When depositWithERC20 is called to deposit an ERC-20 token,

function depositWithERC20(address _token, uint256 _amount, address _referral) public whenNotPaused nonReentrant returns (uint256) {
    require(isTokenWhitelisted(_token), "token is not whitelisted"); crossover

    uint256 balance = tokenAmountToEthAmount(_token, IERC20(_token).balanceOf(address(this)));
    bool sent = IERC20(_token).transferFrom(msg.sender, address(this), _amount);
    require(sent, "erc20 transfer failed");
    uint256 newBalance = tokenAmountToEthAmount(_token, IERC20(_token).balanceOf(address(this)));
    uint256 dx = newBalance - balance;

    require(!isDepositCapReached(dx), "Deposit cap reached");

    require(_amount > BALANCE_OFFSET, "amount is too small");
    dx -= BALANCE_OFFSET;

the variable dx properly captures the amount of value actually received by the contract, because the ERC-20 might have a fee on send. However, the check against BALANCE_OFFSET is made against _amount rather than dx.

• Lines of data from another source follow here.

(** One turn of the reader on a node: a command that moves the owner's view by
    one step, or the end. *)
Lemma br_node_spec s T k p n x :
  binder_inv s T k → k < max_ops → node_at s !! n = Some x → n_proc x = Some p →
  ∃ s' cmd, br_node s p n = Some (s', cmd) ∧ binder_inv s' T k ∧ same_refs s s' ∧
  match cmd with
  | BR_NOOP => (∀ h l, lists s' !! h = Some l → WNode n ∉ l) ∧ has_strong_ref x = n_strong x ∧ has_weak_ref x = n_weak x ∧
      node_at s' = if n_weak x then node_at s else delete n (node_at s)
  | _ => lists s' = lists s ∧ ∃ x', node_at s' = <[n := x']> (node_at s) ∧ n_proc x' = Some p ∧
      n_strong x' = n_strong x ∧ n_weak x' = n_weak x ∧
      match cmd with
      | BR_INCREFS => n_weak x = true ∧ has_weak_ref x = false ∧ has_weak_ref x' = true ∧ has_strong_ref x' = has_strong_ref x
      | BR_ACQUIRE => n_strong x = true ∧ has_strong_ref x = false ∧ has_strong_ref x' = true ∧ has_weak_ref x' = has_weak_ref x
      | BR_RELEASE => n_strong x = false ∧ has_strong_ref x = true ∧ has_strong_ref x' = false ∧ has_weak_ref x' = has_weak_ref x
      | _ => n_weak x = false ∧ has_weak_ref x = true ∧ has_weak_ref x' = false ∧ has_strong_ref x' = has_strong_ref x
      end
  end.
Proof.
  intros Hi Hk Hn Hp. pose proof (bi_nodes _ _ _ Hi n x Hn) as Hok. unfold max_ops in *.
  destruct (node_ok_range _ _ _ _ _ _ Hok (bi_bound _ _ _ Hi)) as (R1 & R2 & R3).
  assert (Hgo : ∀ x', n_proc x' = n_proc x → ident x' = ident x → node_ok (ref_at s) T (context_mgr_node s) k n x' →
    binder_inv (with_node s n x') T k ∧ same_refs s (with_node s n x')).
  { intros x' H1 H2 H3. destruct (struct_with_node s (held s) n x x' (bi_struct _ _ _ Hi) Hn H1 H2) as [G1 G2].
    split; [|done]. by eapply (inv_same_node s _ T k k n x x'). }
  assert (bool_decide (is_Some (n_proc x)) = true) as Hlive by (rewrite Hp; by apply bool_decide_true).
  destruct (struct_work_del s (held s) (WNode n) (bi_struct _ _ _ Hi)) as [Hs1 Hr1].
  unfold br_node. rewrite Hn. cbn [mbind option_bind]. fold (n_strong x). fold (n_weak x).
  destruct Hok as [Ha Hnd Hrefs Hint Hb Hls Hlw Hhs Hhw] eqn:Hok0. clear Hok0.
  destruct (n_weak x && negb (has_weak_ref x)) eqn:H1.
  { apply andb_true_iff in H1 as [Hw Hhw0%negb_true_iff].
    assert (pending_weak_ref x = false) as Hpw by (destruct (pending_weak_ref x); [rewrite Hhw in Hhw0 by done; done|done]).
    set (x' := set_flags _ _ _ _ _). destruct (Hgo x') as [G1 G2]; [done|done| |].
    - split; simpl; try done. rewrite Hlive, Hpw in *. simpl in *. rewrite s32_small by lia. lia.
    - eexists _, _. split; [done|]. split; [done|]. split; [done|]. split; [done|]. exists x'. split_and!; try done.
      rewrite Hw. unfold n_weak. simpl. rewrite s32_small by lia. unfold ctrue at 1.
      destruct (Z.eqb_spec (local_weak_refs x + 1) 0); [lia|]. simpl. by rewrite orb_true_r. }
  destruct (n_strong x && negb (has_strong_ref x)) eqn:H2.
  { apply andb_true_iff in H2 as [Hw Hhw0%negb_true_iff].
    assert (pending_strong_ref x = false) as Hpw by (destruct (pending_strong_ref x); [rewrite Hhs in Hhw0 by done; done|done]).
    set (x' := set_flags _ _ _ _ _).
    assert (n_strong x' = true) as Hns.
    { unfold n_strong. simpl. rewrite s32_small by lia. unfold ctrue at 2.
      destruct (Z.eqb_spec (local_strong_refs x + 1) 0); [lia|]. simpl. by rewrite orb_true_r. }
    destruct (Hgo x') as [G1 G2]; [done|done| |].
    - split; simpl; try done. rewrite Hlive, Hpw in *. simpl in *. rewrite s32_small by lia. lia.
    - eexists _, _. split; [done|]. split; [done|]. split; [done|]. split; [done|]. exists x'. split_and!; try done.
      + by rewrite Hns, Hw.
      + unfold n_weak. rewrite Hns, Hw. simpl. by rewrite !orb_true_r. }
  destruct (negb (n_strong x) && has_strong_ref x) eqn:H3.
  { apply andb_true_iff in H3 as [Hw%negb_true_iff Hhs0]. set (x' := set_flags _ _ _ _ _).
    destruct (Hgo x') as [G1 G2]; [done|done| |].
    - split; simpl; try done. apply orb_false_iff in Hw as [_ Hw%ctrue_false]. rewrite Hlive, Hw in *.
      pose proof (holds_pos T n true). unfold kept in *. destruct (pending_strong_ref x); [|done]. destruct (n =? _); simpl in *; lia.
    - eexists _, _. split; [done|]. split; [done|]. split; [done|]. split; [done|]. exists x'. split_and!; done. }
  destruct (negb (n_weak x) && has_weak_ref x) eqn:H4.
  { apply andb_true_iff in H4 as [Hw%negb_true_iff Hhw0]. set (x' := set_flags _ _ _ _ _).
    destruct (Hgo x') as [G1 G2]; [done|done| |].
    - split; simpl; try done. apply orb_false_iff in Hw as [[_ Hw%ctrue_false]%orb_false_iff _]. rewrite Hlive, Hw in *.
      pose proof (holds_pos T n false). unfold kept in *. destruct (pending_weak_ref x); [|done]. destruct (n =? _); simpl in *; lia.
    - eexists _, _. split; [done|]. split; [done|]. split; [done|]. split; [done|]. exists x'. split_and!; done. }
  assert (has_strong_ref x = n_strong x) as Es by (destruct (has_strong_ref x), (n_strong x); done).
  assert (has_weak_ref x = n_weak x) as Ew by (destruct (has_weak_ref x), (n_weak x); done).
  assert (Hstay : negb (n_weak x) && negb (n_strong x) = negb (n_weak x)).
  { unfold n_weak. destruct (n_strong x); [by rewrite orb_true_r|]. simpl. by rewrite andb_true_r. }
  rewrite Hstay. destruct (n_weak x) eqn:Hw; simpl.
  - eexists _, _. split; [done|]. split; [|split; [done|]].
    + eapply (inv_same_node s _ T k k n x x); try done. simpl. by rewrite insert_id.
    + split; [intros h l; apply work_del_gone|done].
  - destruct (st_owner _ _ (bi_struct _ _ _ Hi) n x p Hn Hp) as [P HP]. rewrite HP. cbn [mbind option_bind].
    destruct (struct_free_owned (work_del s (WNode n)) (held s) n x p P Hs1 Hn Hp HP) as (t & -> & Hs' & Hr' & Hn').
    { intros h l. apply work_del_gone. }
    cbn [mbind option_bind]. eexists _, _. split; [done|].
    apply orb_false_iff in Hw as [[Hrl%negb_false_iff%bool_decide_eq_true Hlw0%ctrue_false]%orb_false_iff [_ Hls0%ctrue_false]%orb_false_iff].
    split; [|split; [by eapply same_refs_trans|]].
    + pose proof (holds_pos T n true). pose proof (holds_pos T n false).
      eapply (inv_node_freed s _ T T k k n x); try done; [by eapply same_refs_trans|..|].
      * intros r y Hy Hyn. assert (r ∈ n_refs x) as Hin by (apply Hrefs; eauto). rewrite Hrl in Hin. by apply elem_of_nil in Hin.
      * by destruct Hi.
      * unfold kept in *. destruct (n =? _), (bool_decide _ && pending_strong_ref x); simpl in *; lia.
      * unfold kept in *. destruct (n =? _), (bool_decide _ && pending_weak_ref x); simpl in *; lia.
    + split; [intros h l; apply (work_del_gone s)|done].
Qed.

This means that the next subtraction may underflow and revert.

Impact

There is currently no impact because BALANCE_OFFSET is zero.

Recommendations

Replace the _amount with dx or remove BALANCE_OFFSET if it is unused.

Additionally, for the transfer, we recommend using a wrapper such as SafeERC20 so that noncompliant ERC-20 tokens that do not return a boolean, such as USDT, can still work.

Remediation

This issue has been acknowledged by Gadze Finance SEZC, and a fix was implemented in commit 614b59d1↗.